Schröder J M, May R, Shin Y S, Sigmund M, Nase-Hüppmeier S
Institut für Neuropathologie, Rheinisch-Westfälische Technische Hochschule Aachen, Germany.
Acta Neuropathol. 1993;85(4):419-30. doi: 10.1007/BF00334454.

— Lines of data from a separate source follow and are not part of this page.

(* ===== verification/Prelude.v ===== *)
(** * A verification of pty-runtime

    pty-runtime runs programs on pseudo-terminals on behalf of clients that come
    and go: it keeps a bounded replay window of each program's output, a live
    model of its terminal that can be parked to a protected checkpoint and
    restored, the status the program reports, and the process itself.  This
    library models the crates [domain], [application] and [infrastructure] and
    the encoder of the demonstration server, from the source, as executable
    definitions, and proves what makes them correct.

    ** How the parts interact

    - A client calls the [Runtime] (Lifecycle.v), which registers a session
      context (Context.v), has a projection created when the session asks for one
      (Worker.v) and has the backend spawn the process (Backend.v).
    - The reader thread of the process (Reader.v) hands its output to the context,
      which appends it to the replay buffer (Replay.v) and to the projection's
      queue (Queue.v), and tells both when it is done.
    - A worker of the pool (Scheduler.v) runs the projection's coordinator
      (Coordinator.v, Worker.v): it feeds the output to the terminal engine and to
      the status scanner (Output.v), answers views, checkpoints, transfers and
      resizes (Native.v), parks and restores the model with jobs (Jobs.v, Io.v) of
      the blocking pool (Executor.v), which protect a checkpoint (Protector.v) and
      keep it in the store (FileStore.v).
    - The supervisor thread owns each process (Supervision.v): it writes the
      input its clients queued (Inputs.v) and serves the guardian of the process
      (Guardian.v) over two channels of records (GuardianProtocol.v).

    ** Files

    Shared: Prelude.v (machine integers as bounded [Z], durations in nanoseconds,
    [result], the tactics [to_props], [len_lia] and the lemmas on lists and
    lengths), Bytes.v, Utf8.v and LittleEndian.v (what the source uses of the Rust
    standard library), Threads.v (workers around a monitor).

    crates/domain: Identity.v (identity.rs), Replay.v (replay.rs), Process.v
    (process/), Session.v (session/mod.rs), Terminal.v and View.v (terminal/),
    StatusReport.v, StatusScanner.v and StatusStore.v (terminal/program_status/),
    Checkpoint.v (checkpoint/), Projection.v (projection/mod.rs, options.rs),
    Policy.v (projection/policy.rs), Transfer.v (projection/transfer.rs).

    crates/application: Ports.v (the traits of terminal/, checkpoint/, scheduling/
    and process/, as a class of operations over one environment, and as a second
    class what a correct engine and checkpoint provider promise), Atomic.v (crates/
    atomic_update.rs, projection/coordinator.rs), Quota.v (runtime/quota.rs,
    projection/budgets.rs), Budgets.v, Diagnostics.v (diagnostics/), Ticket.v
    (projection/observation.rs), Queue.v and Admission.v (projection/admission.rs,
    queue.rs), Journal.v (projection/journal.rs, transfer.rs), Jobs.v
    (projection/blocking.rs, inflight.rs, reaper.rs), Coordinator.v
    (projection/coordinator.rs, wiring.rs, state.rs), Output.v
    (projection/program_status.rs, output.rs), Native.v (projection/native.rs,
    snapshot.rs), Io.v (projection/io.rs), Worker.v (projection/worker.rs,
    teardown.rs), Context.v (runtime/context.rs, attachment.rs, session.rs),
    Lifecycle.v (runtime/owner.rs, lifecycle.rs, projected.rs, repository.rs).

    crates/infrastructure: EventCodec.v (event_stream/codec.rs, status.rs,
    errors.rs), Publisher.v (event_stream/publisher.rs), Executor.v and Scheduler.v
    (scheduling/), ObjectNames.v, Directory.v, FileStore.v, Protector.v and Cleanup.v
    (checkpoint/), OsErrors.v, Inputs.v, Reader.v, Guardian.v, Supervision.v and
    Backend.v (process/), GuardianProtocol.v (scripts/guardian/protocol.rs).
    client/server: Wire.v (wire.rs).

    Proofs about the coordinator, which no file of the source corresponds to:
    Stepping.v (a step respects a preorder on states), Commits.v (what becomes of
    a park's commit), Authority.v, Waits.v and Life.v; about the runtime: Registry.v, Cancellation.v and Shutdown.v.

    ** How state, errors and threads are modelled

    State is a record with the fields of the source.  A fallible function answers
    [option] or [result] with the error type of the source.  A critical section is
    one definition, and what several threads do is a list of events, one per
    critical section or atomic operation, in any order; the theorems quantify over
    that list.  In the coordinator a caller's call is a list of sections, each of
    them one access to what the threads share, that yields the sections that
    follow it: [begin_call] starts a call, [Call_resume] runs the next section of
    one in progress, and calls in progress interleave with each other and with the
    worker's runs in any order.  The worker runs a long function; it is
    interrupted whenever it is about to take the admission lock, where a script
    says what the callers do next.  A ticket ends [Answered] with a result,
    [Abandoned] because its wait was gone, or [Dropped] although somebody waits,
    which is shown not to happen.
    What the code does not decide is an argument: answers of system calls, of the
    terminal engine, of ciphers and allocators, the clock, which thread a condition
    variable wakes.  Where the code relies on such a thing its documented behaviour
    is a class of laws ([EngineLaws], [StoreLaws], [AllocatorLaws] and the like),
    with an instance beside it that shows the laws can hold.

    ** What is shown

    - Projection (Life.v): a live model, or the committed checkpoint that stands for
      it, is of exactly the output fed; answers are of exact prefixes; output is fed
      once and in order; every wait is answered exactly once and none is dropped,
      also while a closing thread and the worker interleave.  No commit is
      forgotten with its disk reservation (Commits.v), and no committed source is
      lost or tried without end (Jobs.v).  Admission.v and Journal.v: staged
      work is charged exactly, and a continuation reads the accepted log or is told
      of a loss.
    - Runtime: a cancellation is never lost to the spawn it races with, shutdown
      leaves nothing running, the registry keeps what it registered (Cancellation.v,
      Shutdown.v, Registry.v); an attachment hears the stream and every charge is
      exact (Context.v).
    - Process: output reaches the events in order and its end is told once
      (Reader.v); input reaches the terminal in order and every call is settled
      (Inputs.v); controls only escalate and facts are heard once (Guardian.v);
      events are told the truth and signals have a reason (Supervision.v); the
      admission of processes is exact and shutdown strands nobody (Backend.v).
    - Pools: registrations are serialized, no wake is lost, both pools drain
      (Scheduler.v, Executor.v).
    - Event stream: with an idempotent sink the published records decode to exactly
      the events of the attachment, whatever the sink refuses (Publisher.v).
    - Storage: the store refines a map of checkpoints within its quota whatever
      system calls fail (FileStore.v), a checkpoint that was protected and stored
      opens to the state parked (Protector.v), reclamation spares live files
      (Cleanup.v).
    - Bytes: the replay window is the suffix of the stream (Replay.v); codecs round
      trip or accept only canonical records (StatusReport.v, EventCodec.v,
      GuardianProtocol.v); scanning does not depend on how the stream was cut
      (StatusScanner.v, StatusStore.v); a client of the wire protocol draws the last
      view as long as no view has more than 512 distinct styles, past which the
      encoder never returns (Wire.v); a history page that restarts the style table
      leaves stale colours on the screen ([history_reset_leaves_stale_rows]).

    ** Bounds

    [usize] has 64 bits.  Recursion that is not structural has fuel that is proved
    enough: [scan_loop] the length of its input ([scan_loop_spec]), [resolve] the
    length of the identifier ([resolve_spec]), [hex_digits] eight digits for a code
    point, [chunks_loop] the number of cells.  [flush_loop] makes at most [QUEUE_RECORDS] writes because the
    code does.  [diff_loop] and [history_loop] of Wire.v do not always end: their
    fuel is a parameter, and [style_overflow_diverges] shows that none is enough.
    The reader's turns after a stop and the spawner's steps after its message have
    bounds of their own ([reader_stops], [shutdown_completes]).

    ** Not modelled, and why

    - System calls on terminals, descriptors, signals and child processes
      (process/endpoints.rs, spawn.rs, signals.rs, watch.rs, the helper image, the
      raw directory stream of checkpoint/inventory.rs) and the helper program
      (src/helpers, scripts/guardian): their answers are arguments, their records
      are modelled.
    - The native terminal library (terminal/), the AEAD cipher and the external event
      stream: classes with laws, and only the fields the code reads.
    - In the coordinator: latency timings, a panic in the middle of a run (panics of
      the ports and between runs are modelled), [wait_for_capacity]; in the runtime:
      resource snapshots and builders; in the backend: a panic of the two threads, the
      poll set and the wake socket; everywhere: poisoned locks, joining of threads,
      zeroing of buffers, and memory orderings weaker than an interleaving.
    - projection/tier.rs (counts sessions for diagnostics), the facade crate, the
      demonstration server's socket loop, experiments and examples. *)

From stdpp Require Export base list list_numbers gmap strings numbers tactics option relations.
From Stdlib Require Export ZArith Lia.
From Stdlib Require Import Ascii.
#[export] Set Warnings "-clear-no-such-hyp".
Global Open Scope Z_scope.
Global Generalizable All Variables.

(** ** Machine integers

    A Rust unsigned integer of width [w] is a [Z] between [0] and its maximum.
    [usize] is 64 bits wide: every platform the repository names is 64-bit. *)

Definition u8_max : Z := 255.
Definition u16_max : Z := 65535.
Definition u32_max : Z := 4294967295.
Definition u64_max : Z := 18446744073709551615.
Definition usize_max : Z := u64_max.
Definition isize_max : Z := 9223372036854775807.

(** [checked_add], [checked_sub] and [checked_mul]: [None] instead of an
    overflow.  [max] is the maximum of the type. *)
Definition checked_add (max a b : Z) : option Z :=
  if a + b <=? max then Some (a + b) else None.
Definition checked_sub (a b : Z) : option Z :=
  if b <=? a then Some (a - b) else None.
Definition checked_mul (max a b : Z) : option Z :=
  if a * b <=? max then Some (a * b) else None.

Polyglucosan body diseases in adults, contrary to infantile cases (Andersen's disease or type IV glycogenosis or amylopectinosis), are usually not associated with a significant deficiency of the branching enzyme (= amylo-1,4-1,6 transglucosidase). We, therefore, report on a 19-year-old male with complete branching enzyme deficiency presenting with severe myopathy, dilative cardiomyopathy, heart failure, dysmorphic features, and subclinical neuropathy. His 14-year-old brother had similar symptoms and was erroneously classified by a previous muscle biopsy as having central core disease but could later be identified as also having polyglucosan body myopathy. The skeletal muscle, endomyocardiac, and sural nerve biopsies as well as the autopsy revealed extraordinarily severe deposits of polyglucosan bodies not only in striated and smooth muscle fibers, but also in histiocytes, fibroblasts, perineurial cells, axons and astrocytes. Occasional paracrystalline mitochondrial inclusions were also noted. Thus, this patient represents to our knowledge the first juvenile, familial case of polyglucosan body disease with total branching enzyme deficiency and extensive polyglucosan body storage.
与婴儿病例(安德森病或IV型糖原贮积病或支链淀粉贮积病)不同,成人的多聚葡萄糖体病通常与分支酶(=淀粉-1,4-1,6转葡萄糖苷酶)的显著缺乏无关。因此,我们报告了一名19岁男性,其患有完全性分支酶缺乏,表现为严重肌病、扩张型心肌病、心力衰竭、畸形特征和亚临床神经病变。他14岁的弟弟有类似症状,曾被之前的肌肉活检错误地归类为患有中央轴空病,但后来被确定也患有多聚葡萄糖体肌病。骨骼肌、心内膜心肌和腓肠神经活检以及尸检显示,多聚葡萄糖体有极其严重的沉积,不仅存在于横纹肌和平滑肌纤维中,也存在于组织细胞、成纤维细胞、神经束膜细胞、轴突和星形胶质细胞中。还偶尔发现了副晶状线粒体包涵体。因此,据我们所知,该患者是首例患有完全性分支酶缺乏和广泛多聚葡萄糖体贮积的青少年家族性多聚葡萄糖体病病例。